The long view of grief

The long view of grief

Ever wondered what grief looks like a decade later?

Do you wish you had a window into the future after a major loss?

Fourteen years since the worst day of my life.  Fourteen years since the fourteenth of October.  I’ve often had folks marvel at how I made it through.  How have you built the life you have now?  I can’t say I have that figured out (besides the grace of God), but I can share some principles:

My daughter, Christina was born with Cystic Fibrosis.  Under my careful adherence to medical protocol, she thrived.  She did everything any little girl could do – played soccer, danced ballet, jazz and modern, played with her friends, attended school (until we decided to homeschool) and participated in Girl Scouts.  Her illness was undetectable to outsiders and her lungs never declined.  Her only hospital visits were for sinus surgeries.  Then, she moved into her teens and my careful adherence was no longer possible.  I had to let her be her own person and she was a person uninterested in the multiple nebulizer treatments, chest physical therapy, and handful of enzyme capsules with every meal or snack.  The stress of a difficult marriage between her parents, and the reality of her health brought mood disorders and other mental health struggles throughout high school.  I could write a whole book on the challenge of parenting in those years.  In fact, that season inspired my dissertation research on the psychosocial needs of adolescents with Cystic Fibrosis.  That book sits in the Regent University library and on my shelf today…

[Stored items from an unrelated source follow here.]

(** X18: whatever the store holds and the outside answers,
    [on_member_join] makes no delete call, writes nothing to the store,
    leaves every message already in a channel and every task the loop
    has made as they are, and touches no registry entry other than that
    of the joining member in the member's guild. *)
Theorem on_member_join_only_adds (w : Welcome) (member : Member) (a : Answers) :
  let w' := (on_member_join w member a).1 in
  db w' = db w
  ∧ db_ready w' = db_ready w
  ∧ delete_log (discord w') = delete_log (discord w)
  ∧ (∀ id, id ≠ next_message_id (discord w) →
       channel_messages (discord w') !! id = channel_messages (discord w) !! id)
  ∧ (∀ t, (t < next_task (loop w))%nat → tasks (loop w') !! t = tasks (loop w) !! t)
  ∧ (∀ g m, (g, m) ≠ (guild_id (guild member), member_id member) →
       pending w' g m = pending w g m).
Proof.
  intros w'. subst w'.
  destruct (db_ready w) eqn:Hready; cycle 1.
  { unfold on_member_join. rewrite Hready. done. }
  destruct (load_join (db w) member) as [out|channel title messages d] eqn:Hload.
  { unfold on_member_join. rewrite Hready, Hload. done. }
  rewrite (on_member_join_ready _ _ _ _ _ _ _ Hready Hload). cbn [fst].
  set (s := send_formatted_message w channel title (choice messages (pick a))
              member green (Some (WelcomeButton_init member)) (Some d) a).
  destruct (send_formatted_message_frame w member a channel title
              (choice messages (pick a)) green (Some (WelcomeButton_init member))
              (Some d)) as (Hdb & Hr & Hregistry & Hlog).
  fold s in Hdb, Hr, Hregistry, Hlog.
  destruct (track_frame s.1.1.1 member s.1.2 s.2 d) as (Hdb' & Hr' & Hdiscord & Hloop).
  rewrite Hdb', Hr', Hdiscord, Hloop, Hdb, Hr, Hlog, Hready.
  split; [done|]. split; [done|]. split; [done|]. split; [|split].
  - intros id Hid. subst s. unfold send_formatted_message, create_task.
    repeat case_match; simplify_eq/=; try done; by apply lookup_insert_ne.
  - intros t Ht. by apply send_formatted_message_tasks.
  - intros g m Hne. unfold track.
    destruct (s.1.2) as [msg|]; [|by unfold pending; rewrite Hregistry].
    destruct (Z.ltb_spec 0 d); [|by unfold pending; rewrite Hregistry].
    pose proof (pending_track s.1.1.1 member msg s.2 d g m) as Hp.
    unfold track in Hp. destruct (Z.ltb_spec 0 d); [|lia].
    rewrite Hp by done. rewrite decide_False by congruence.
    unfold pending. by rewrite Hregistry.
Qed.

Things were looking up as she vowed to turn over a new leaf with her entry to college.  I treasure so many amazing times with the woman she was becoming, despite the heartbreaking moments in between, but it all fell apart swiftly.  In the space of 10 days, at the age of 22, she departed and I was left stunned and devastated.

I always say that our culture has a terrible time with grief.  Most folks struggle to know what to say, how to support others and those who are grieving are made to feel that they need to be “over it” within 3-7 business days.  I haven’t seen much conversation on the long term journey of grief so I decided to share a bit of my story.  My hope is that it can light the way for others in their journey of grief.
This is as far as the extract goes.